§ **WHAT TO PRODUCE**
Wherever the listing has a line with the string "Hsrv", copy that line out.
◇ ◇ ◇ ◇ ◇ ◇ ◇
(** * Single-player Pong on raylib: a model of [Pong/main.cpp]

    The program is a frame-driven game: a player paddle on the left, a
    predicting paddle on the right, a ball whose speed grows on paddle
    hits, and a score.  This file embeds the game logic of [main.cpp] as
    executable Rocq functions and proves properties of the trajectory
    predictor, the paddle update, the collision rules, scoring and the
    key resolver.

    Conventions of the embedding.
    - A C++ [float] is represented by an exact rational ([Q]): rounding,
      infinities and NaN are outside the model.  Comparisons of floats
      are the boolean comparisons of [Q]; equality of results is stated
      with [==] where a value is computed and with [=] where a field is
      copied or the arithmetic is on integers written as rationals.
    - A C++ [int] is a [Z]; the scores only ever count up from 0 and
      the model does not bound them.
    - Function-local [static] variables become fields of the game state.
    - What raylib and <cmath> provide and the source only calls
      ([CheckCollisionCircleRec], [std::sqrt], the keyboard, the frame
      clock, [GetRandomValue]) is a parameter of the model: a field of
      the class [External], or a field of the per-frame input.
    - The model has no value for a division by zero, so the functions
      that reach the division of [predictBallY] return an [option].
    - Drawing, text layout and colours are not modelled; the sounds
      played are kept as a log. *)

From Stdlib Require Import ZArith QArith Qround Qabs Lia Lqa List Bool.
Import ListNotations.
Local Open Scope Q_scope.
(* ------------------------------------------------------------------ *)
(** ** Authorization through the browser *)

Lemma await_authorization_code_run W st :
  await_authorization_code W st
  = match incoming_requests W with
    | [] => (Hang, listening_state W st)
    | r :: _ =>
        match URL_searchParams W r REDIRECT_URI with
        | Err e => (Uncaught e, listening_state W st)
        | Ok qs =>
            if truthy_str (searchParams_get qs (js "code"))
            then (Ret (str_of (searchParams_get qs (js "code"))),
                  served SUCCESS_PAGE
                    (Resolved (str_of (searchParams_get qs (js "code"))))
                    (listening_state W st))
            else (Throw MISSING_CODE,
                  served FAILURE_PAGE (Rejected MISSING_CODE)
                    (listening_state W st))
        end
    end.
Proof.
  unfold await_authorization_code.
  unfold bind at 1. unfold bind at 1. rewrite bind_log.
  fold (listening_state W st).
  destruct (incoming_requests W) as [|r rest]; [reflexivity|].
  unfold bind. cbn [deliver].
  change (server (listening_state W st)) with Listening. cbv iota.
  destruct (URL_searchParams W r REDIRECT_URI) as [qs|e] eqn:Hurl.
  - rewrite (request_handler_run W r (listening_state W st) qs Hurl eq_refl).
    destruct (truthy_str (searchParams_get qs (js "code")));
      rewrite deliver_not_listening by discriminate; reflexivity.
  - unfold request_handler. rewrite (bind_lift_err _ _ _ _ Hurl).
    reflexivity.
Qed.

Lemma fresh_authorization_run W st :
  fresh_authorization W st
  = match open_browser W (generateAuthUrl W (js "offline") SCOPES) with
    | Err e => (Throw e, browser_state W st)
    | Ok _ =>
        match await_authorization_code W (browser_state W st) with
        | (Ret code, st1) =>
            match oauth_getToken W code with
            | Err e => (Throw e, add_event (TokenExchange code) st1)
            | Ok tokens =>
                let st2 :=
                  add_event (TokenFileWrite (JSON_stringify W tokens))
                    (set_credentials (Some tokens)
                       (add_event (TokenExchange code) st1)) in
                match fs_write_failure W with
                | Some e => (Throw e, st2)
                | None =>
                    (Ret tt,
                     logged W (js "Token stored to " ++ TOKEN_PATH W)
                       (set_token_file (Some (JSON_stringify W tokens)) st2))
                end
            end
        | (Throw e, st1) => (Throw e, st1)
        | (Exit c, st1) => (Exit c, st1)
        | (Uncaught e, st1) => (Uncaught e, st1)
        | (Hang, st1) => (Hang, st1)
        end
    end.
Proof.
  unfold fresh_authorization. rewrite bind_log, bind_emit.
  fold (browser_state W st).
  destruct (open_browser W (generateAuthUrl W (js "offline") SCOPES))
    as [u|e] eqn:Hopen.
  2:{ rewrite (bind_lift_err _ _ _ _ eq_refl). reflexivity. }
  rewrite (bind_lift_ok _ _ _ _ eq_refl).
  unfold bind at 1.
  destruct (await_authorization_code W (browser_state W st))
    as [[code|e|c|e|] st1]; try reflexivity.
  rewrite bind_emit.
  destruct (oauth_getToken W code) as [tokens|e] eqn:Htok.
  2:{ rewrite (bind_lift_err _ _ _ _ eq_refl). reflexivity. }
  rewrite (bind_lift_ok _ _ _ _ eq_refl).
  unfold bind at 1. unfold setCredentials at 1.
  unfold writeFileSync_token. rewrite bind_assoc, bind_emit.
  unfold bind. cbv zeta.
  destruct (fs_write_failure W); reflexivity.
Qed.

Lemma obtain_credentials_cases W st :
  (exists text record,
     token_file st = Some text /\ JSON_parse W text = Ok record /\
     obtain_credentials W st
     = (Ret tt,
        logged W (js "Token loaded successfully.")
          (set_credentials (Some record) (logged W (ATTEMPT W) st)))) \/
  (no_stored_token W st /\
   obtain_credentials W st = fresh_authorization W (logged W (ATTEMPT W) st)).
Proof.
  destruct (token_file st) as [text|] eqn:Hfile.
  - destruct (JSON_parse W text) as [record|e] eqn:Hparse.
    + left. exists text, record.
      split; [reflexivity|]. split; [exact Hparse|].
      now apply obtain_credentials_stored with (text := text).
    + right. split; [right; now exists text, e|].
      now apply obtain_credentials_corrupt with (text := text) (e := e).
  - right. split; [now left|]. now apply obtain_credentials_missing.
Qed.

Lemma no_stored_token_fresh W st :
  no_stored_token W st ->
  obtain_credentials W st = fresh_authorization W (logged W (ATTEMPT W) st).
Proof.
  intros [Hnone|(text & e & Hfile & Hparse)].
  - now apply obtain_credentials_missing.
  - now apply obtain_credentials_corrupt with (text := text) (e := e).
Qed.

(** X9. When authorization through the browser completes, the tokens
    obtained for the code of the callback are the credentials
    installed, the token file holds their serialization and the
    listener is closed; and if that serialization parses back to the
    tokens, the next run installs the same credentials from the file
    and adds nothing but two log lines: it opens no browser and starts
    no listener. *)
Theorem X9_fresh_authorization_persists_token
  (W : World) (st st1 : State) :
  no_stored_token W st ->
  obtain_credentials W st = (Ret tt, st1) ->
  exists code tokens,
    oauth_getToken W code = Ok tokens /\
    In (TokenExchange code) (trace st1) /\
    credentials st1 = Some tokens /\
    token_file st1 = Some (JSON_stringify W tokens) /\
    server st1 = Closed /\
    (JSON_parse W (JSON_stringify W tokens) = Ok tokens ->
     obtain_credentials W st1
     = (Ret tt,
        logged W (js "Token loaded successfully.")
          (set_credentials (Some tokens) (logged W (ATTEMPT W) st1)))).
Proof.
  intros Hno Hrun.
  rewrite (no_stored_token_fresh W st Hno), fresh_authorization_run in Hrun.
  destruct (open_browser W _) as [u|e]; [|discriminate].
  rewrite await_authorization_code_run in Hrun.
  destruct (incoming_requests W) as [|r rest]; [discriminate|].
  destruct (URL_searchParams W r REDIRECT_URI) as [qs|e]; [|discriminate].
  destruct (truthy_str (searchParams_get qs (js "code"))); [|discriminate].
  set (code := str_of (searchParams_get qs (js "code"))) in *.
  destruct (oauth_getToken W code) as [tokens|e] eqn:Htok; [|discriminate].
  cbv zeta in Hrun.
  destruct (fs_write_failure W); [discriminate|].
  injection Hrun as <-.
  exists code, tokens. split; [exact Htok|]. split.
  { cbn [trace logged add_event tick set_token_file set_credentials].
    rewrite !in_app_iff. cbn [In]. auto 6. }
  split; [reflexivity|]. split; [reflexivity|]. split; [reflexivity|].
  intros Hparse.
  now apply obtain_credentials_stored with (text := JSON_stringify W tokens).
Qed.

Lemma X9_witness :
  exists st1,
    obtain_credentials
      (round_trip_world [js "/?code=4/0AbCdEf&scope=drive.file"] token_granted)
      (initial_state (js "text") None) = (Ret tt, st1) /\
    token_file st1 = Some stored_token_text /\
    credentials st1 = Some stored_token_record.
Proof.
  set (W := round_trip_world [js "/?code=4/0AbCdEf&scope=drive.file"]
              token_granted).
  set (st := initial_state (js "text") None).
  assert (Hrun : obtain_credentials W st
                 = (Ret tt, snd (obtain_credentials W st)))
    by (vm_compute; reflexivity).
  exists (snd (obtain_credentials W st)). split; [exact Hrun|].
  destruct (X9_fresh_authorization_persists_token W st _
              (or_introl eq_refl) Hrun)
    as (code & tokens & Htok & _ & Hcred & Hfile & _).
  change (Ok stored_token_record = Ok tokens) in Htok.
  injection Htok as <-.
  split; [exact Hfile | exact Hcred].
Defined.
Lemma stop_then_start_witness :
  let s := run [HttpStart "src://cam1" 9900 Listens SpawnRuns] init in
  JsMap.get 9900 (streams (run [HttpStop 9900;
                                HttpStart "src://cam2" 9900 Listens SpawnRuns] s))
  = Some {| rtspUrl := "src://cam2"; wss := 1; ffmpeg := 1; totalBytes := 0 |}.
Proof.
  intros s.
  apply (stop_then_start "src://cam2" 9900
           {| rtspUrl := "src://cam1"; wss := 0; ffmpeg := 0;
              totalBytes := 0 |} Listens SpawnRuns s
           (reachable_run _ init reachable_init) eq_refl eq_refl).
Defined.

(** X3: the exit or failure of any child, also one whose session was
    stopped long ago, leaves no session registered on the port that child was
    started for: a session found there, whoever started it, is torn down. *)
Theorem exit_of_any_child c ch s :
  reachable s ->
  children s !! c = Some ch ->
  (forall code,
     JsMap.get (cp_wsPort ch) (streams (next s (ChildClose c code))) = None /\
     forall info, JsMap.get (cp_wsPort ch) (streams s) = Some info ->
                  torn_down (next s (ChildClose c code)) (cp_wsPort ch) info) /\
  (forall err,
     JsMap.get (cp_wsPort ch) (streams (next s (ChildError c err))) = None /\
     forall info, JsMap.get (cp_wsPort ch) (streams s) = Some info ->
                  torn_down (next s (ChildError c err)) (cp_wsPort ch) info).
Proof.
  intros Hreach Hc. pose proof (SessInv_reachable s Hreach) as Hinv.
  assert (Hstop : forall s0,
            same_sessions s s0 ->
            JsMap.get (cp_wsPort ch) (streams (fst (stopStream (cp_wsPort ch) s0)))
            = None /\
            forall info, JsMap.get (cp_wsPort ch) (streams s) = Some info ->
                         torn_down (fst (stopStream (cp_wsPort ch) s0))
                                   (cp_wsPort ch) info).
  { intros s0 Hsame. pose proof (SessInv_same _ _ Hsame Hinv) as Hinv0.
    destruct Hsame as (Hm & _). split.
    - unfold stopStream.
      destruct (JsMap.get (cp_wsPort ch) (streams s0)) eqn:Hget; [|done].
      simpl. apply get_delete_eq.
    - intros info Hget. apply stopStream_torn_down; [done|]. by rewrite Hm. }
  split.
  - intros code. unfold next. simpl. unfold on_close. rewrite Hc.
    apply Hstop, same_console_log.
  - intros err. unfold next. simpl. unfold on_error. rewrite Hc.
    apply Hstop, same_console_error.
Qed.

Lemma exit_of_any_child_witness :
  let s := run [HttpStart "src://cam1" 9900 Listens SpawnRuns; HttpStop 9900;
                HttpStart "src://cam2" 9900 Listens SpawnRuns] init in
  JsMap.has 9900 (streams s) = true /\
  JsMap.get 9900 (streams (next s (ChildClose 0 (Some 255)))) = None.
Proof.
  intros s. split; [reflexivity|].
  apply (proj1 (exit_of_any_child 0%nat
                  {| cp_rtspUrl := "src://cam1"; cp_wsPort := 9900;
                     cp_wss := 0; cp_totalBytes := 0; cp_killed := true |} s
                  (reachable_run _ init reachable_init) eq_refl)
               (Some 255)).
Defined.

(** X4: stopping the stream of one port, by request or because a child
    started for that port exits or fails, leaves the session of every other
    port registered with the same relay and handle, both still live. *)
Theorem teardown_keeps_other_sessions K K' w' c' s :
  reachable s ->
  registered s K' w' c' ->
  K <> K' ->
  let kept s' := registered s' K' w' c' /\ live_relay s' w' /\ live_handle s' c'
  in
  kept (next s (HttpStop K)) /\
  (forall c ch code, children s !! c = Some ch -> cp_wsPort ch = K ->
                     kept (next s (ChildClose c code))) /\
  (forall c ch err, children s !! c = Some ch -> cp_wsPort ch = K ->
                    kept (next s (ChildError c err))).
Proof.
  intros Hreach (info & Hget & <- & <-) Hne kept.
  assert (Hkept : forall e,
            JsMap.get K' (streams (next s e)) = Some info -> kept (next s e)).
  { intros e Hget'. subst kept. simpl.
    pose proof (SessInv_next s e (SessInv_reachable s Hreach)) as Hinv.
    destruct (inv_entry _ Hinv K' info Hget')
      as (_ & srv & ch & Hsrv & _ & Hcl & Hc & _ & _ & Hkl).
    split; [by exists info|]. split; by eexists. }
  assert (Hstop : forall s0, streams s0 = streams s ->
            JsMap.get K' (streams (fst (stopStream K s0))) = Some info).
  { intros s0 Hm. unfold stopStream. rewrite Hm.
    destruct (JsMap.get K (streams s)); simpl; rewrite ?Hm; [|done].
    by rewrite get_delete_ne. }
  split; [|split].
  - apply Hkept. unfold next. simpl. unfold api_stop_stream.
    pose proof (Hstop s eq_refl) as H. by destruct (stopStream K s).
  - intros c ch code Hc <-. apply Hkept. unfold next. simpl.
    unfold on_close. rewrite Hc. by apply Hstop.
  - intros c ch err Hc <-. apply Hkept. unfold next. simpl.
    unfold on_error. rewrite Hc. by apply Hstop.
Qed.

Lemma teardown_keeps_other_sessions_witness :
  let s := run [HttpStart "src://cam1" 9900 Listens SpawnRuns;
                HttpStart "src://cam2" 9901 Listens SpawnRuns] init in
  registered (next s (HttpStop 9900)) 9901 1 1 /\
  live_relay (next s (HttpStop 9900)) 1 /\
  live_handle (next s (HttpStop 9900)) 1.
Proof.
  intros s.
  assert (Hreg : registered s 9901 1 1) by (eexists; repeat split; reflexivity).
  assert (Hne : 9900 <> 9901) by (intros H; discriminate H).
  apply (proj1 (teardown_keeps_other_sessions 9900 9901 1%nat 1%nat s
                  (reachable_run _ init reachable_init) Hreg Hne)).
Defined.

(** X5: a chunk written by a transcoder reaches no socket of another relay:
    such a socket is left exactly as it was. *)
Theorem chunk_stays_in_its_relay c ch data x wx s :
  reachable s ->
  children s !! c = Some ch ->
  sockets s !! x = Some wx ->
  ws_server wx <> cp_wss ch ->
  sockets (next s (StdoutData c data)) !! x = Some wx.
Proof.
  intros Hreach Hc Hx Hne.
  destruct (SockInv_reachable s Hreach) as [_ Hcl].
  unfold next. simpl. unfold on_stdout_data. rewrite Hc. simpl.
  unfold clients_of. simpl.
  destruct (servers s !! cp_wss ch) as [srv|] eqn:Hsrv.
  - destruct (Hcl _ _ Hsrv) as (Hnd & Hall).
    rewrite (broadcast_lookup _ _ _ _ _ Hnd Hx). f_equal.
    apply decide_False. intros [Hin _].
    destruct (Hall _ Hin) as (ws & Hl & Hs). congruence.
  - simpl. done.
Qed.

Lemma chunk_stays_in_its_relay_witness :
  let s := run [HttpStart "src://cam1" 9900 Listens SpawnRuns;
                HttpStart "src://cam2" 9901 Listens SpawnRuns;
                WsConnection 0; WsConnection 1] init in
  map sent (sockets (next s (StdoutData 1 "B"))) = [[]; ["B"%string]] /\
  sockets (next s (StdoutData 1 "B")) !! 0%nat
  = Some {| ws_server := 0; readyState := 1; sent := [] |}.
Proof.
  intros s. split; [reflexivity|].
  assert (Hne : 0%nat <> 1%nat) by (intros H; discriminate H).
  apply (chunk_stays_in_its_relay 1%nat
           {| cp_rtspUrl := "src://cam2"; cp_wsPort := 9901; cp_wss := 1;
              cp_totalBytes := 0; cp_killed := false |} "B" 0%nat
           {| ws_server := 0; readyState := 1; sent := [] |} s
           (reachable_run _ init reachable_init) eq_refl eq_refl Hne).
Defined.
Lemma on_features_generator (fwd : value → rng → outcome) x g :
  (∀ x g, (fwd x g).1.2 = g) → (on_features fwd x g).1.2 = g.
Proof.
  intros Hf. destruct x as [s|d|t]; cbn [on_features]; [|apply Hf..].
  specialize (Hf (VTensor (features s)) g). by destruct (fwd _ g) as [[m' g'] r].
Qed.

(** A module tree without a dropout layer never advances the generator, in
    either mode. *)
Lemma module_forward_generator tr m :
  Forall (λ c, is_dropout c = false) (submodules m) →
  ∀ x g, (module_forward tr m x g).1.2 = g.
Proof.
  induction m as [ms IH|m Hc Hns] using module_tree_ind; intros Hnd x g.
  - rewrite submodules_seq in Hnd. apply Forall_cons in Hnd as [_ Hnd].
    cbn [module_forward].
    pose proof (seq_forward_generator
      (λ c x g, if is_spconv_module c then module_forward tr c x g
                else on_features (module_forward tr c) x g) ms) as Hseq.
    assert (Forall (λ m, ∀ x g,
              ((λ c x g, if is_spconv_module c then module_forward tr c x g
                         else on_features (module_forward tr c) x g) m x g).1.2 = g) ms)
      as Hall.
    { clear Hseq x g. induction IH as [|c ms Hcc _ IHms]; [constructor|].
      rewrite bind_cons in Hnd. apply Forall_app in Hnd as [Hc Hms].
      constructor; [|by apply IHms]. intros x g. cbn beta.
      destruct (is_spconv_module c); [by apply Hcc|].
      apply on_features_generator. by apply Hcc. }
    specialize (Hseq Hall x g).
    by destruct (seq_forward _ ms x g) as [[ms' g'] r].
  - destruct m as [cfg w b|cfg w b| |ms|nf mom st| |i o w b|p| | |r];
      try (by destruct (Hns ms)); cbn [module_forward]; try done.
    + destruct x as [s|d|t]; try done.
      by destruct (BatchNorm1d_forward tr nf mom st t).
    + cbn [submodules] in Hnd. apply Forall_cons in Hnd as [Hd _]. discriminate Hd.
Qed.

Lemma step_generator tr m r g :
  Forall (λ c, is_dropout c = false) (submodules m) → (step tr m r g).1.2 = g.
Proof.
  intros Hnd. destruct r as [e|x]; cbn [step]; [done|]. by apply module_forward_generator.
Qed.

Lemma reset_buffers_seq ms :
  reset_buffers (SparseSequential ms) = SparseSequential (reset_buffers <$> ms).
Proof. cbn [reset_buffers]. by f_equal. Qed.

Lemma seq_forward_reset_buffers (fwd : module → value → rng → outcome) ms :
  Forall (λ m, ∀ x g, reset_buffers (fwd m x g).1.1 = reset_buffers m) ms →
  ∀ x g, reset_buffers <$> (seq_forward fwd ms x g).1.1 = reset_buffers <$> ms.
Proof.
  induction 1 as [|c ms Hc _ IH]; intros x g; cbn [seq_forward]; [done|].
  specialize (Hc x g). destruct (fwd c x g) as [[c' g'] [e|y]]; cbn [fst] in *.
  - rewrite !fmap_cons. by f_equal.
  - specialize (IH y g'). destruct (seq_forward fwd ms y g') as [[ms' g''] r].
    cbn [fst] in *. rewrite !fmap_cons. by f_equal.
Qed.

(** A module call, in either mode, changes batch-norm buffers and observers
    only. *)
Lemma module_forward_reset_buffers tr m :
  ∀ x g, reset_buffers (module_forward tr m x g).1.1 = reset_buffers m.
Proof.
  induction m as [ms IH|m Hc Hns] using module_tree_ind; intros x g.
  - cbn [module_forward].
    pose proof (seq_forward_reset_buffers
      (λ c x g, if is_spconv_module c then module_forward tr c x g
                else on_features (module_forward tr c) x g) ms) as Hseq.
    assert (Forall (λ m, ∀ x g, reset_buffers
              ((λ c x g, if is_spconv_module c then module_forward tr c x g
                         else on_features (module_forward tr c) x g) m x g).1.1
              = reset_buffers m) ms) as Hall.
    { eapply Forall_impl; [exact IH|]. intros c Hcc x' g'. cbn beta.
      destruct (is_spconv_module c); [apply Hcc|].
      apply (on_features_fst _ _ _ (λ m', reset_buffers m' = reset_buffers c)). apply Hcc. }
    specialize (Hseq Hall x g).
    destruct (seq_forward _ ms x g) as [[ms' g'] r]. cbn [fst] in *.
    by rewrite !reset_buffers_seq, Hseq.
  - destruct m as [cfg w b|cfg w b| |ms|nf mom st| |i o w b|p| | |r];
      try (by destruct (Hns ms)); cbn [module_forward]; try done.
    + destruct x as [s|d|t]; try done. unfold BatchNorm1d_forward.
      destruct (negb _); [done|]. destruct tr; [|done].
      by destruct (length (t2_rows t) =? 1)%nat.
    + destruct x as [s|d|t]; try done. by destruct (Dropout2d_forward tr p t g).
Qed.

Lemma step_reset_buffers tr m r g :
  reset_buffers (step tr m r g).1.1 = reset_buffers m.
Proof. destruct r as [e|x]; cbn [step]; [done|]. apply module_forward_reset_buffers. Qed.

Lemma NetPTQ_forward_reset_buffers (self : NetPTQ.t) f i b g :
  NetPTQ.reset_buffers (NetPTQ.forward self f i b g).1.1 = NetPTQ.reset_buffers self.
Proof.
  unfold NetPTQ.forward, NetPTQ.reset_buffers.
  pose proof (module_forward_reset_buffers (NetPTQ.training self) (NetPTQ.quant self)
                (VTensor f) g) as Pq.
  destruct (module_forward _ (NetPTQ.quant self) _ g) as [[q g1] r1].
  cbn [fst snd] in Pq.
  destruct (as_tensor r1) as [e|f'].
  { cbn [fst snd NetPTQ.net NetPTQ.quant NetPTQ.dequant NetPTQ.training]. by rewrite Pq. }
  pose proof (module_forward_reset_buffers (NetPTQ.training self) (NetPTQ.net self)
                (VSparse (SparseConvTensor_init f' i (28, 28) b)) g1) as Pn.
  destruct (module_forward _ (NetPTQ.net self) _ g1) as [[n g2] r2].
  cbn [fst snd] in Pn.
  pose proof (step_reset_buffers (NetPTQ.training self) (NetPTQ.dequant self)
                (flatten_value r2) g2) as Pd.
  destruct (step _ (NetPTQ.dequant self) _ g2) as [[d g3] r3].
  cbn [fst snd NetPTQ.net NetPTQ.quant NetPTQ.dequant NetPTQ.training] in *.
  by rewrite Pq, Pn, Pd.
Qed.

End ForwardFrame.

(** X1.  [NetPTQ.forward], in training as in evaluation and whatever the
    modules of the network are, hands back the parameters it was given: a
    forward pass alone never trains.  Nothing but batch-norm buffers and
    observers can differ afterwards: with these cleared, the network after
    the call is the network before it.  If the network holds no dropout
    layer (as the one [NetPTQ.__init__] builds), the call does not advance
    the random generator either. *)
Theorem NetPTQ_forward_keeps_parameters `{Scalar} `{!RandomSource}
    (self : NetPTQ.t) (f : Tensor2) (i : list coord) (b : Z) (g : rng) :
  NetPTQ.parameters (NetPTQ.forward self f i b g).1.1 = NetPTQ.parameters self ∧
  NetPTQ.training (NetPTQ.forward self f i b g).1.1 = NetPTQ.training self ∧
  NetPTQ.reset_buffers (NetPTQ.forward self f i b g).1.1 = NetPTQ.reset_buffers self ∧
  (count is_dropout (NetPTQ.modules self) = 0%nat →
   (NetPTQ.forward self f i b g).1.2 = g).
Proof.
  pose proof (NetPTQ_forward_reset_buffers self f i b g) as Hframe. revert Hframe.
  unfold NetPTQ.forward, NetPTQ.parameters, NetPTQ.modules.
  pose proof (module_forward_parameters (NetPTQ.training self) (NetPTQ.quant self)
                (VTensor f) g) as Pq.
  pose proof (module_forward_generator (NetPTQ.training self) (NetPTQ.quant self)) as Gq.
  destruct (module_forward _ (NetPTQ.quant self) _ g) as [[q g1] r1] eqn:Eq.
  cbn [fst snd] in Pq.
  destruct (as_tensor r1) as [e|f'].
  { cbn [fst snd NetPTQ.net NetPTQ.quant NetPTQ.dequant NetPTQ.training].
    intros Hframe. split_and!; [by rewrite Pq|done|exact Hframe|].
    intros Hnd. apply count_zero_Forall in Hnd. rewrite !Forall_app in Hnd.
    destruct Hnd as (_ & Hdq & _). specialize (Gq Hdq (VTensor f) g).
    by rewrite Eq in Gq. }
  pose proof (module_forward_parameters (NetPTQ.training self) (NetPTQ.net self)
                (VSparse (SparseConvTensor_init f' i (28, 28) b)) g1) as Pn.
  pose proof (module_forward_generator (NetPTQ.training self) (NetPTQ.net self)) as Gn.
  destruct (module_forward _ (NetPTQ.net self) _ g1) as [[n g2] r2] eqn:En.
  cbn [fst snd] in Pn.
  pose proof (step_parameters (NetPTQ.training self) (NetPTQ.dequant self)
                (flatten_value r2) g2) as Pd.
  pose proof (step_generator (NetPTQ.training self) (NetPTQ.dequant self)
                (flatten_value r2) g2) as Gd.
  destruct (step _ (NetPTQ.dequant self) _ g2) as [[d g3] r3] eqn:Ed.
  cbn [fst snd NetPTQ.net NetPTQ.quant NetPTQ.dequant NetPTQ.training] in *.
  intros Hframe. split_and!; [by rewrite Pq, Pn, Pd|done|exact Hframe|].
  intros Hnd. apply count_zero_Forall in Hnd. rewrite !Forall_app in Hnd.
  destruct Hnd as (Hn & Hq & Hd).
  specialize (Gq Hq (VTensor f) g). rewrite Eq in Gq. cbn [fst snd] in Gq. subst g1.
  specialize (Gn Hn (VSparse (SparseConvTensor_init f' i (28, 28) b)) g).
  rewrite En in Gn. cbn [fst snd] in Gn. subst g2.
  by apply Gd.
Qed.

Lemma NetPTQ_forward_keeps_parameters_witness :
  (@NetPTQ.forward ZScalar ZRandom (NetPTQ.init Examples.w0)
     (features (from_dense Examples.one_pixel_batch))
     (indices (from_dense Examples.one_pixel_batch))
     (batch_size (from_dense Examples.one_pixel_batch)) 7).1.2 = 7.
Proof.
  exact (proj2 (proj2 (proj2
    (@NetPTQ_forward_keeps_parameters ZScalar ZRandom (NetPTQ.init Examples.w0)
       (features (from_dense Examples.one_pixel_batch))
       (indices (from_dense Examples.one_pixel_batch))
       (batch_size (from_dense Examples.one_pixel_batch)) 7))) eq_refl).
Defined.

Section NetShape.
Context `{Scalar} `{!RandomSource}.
◇ ◇ ◇ ◇ ◇ ◇ ◇
§ **OUTPUT FOR THIS EXERCISE**
      as (_ & srv & ch & Hsrv & _ & Hcl & Hc & _ & _ & Hkl).
  destruct (servers s !! cp_wss ch) as [srv|] eqn:Hsrv.
  - destruct (Hcl _ _ Hsrv) as (Hnd & Hall).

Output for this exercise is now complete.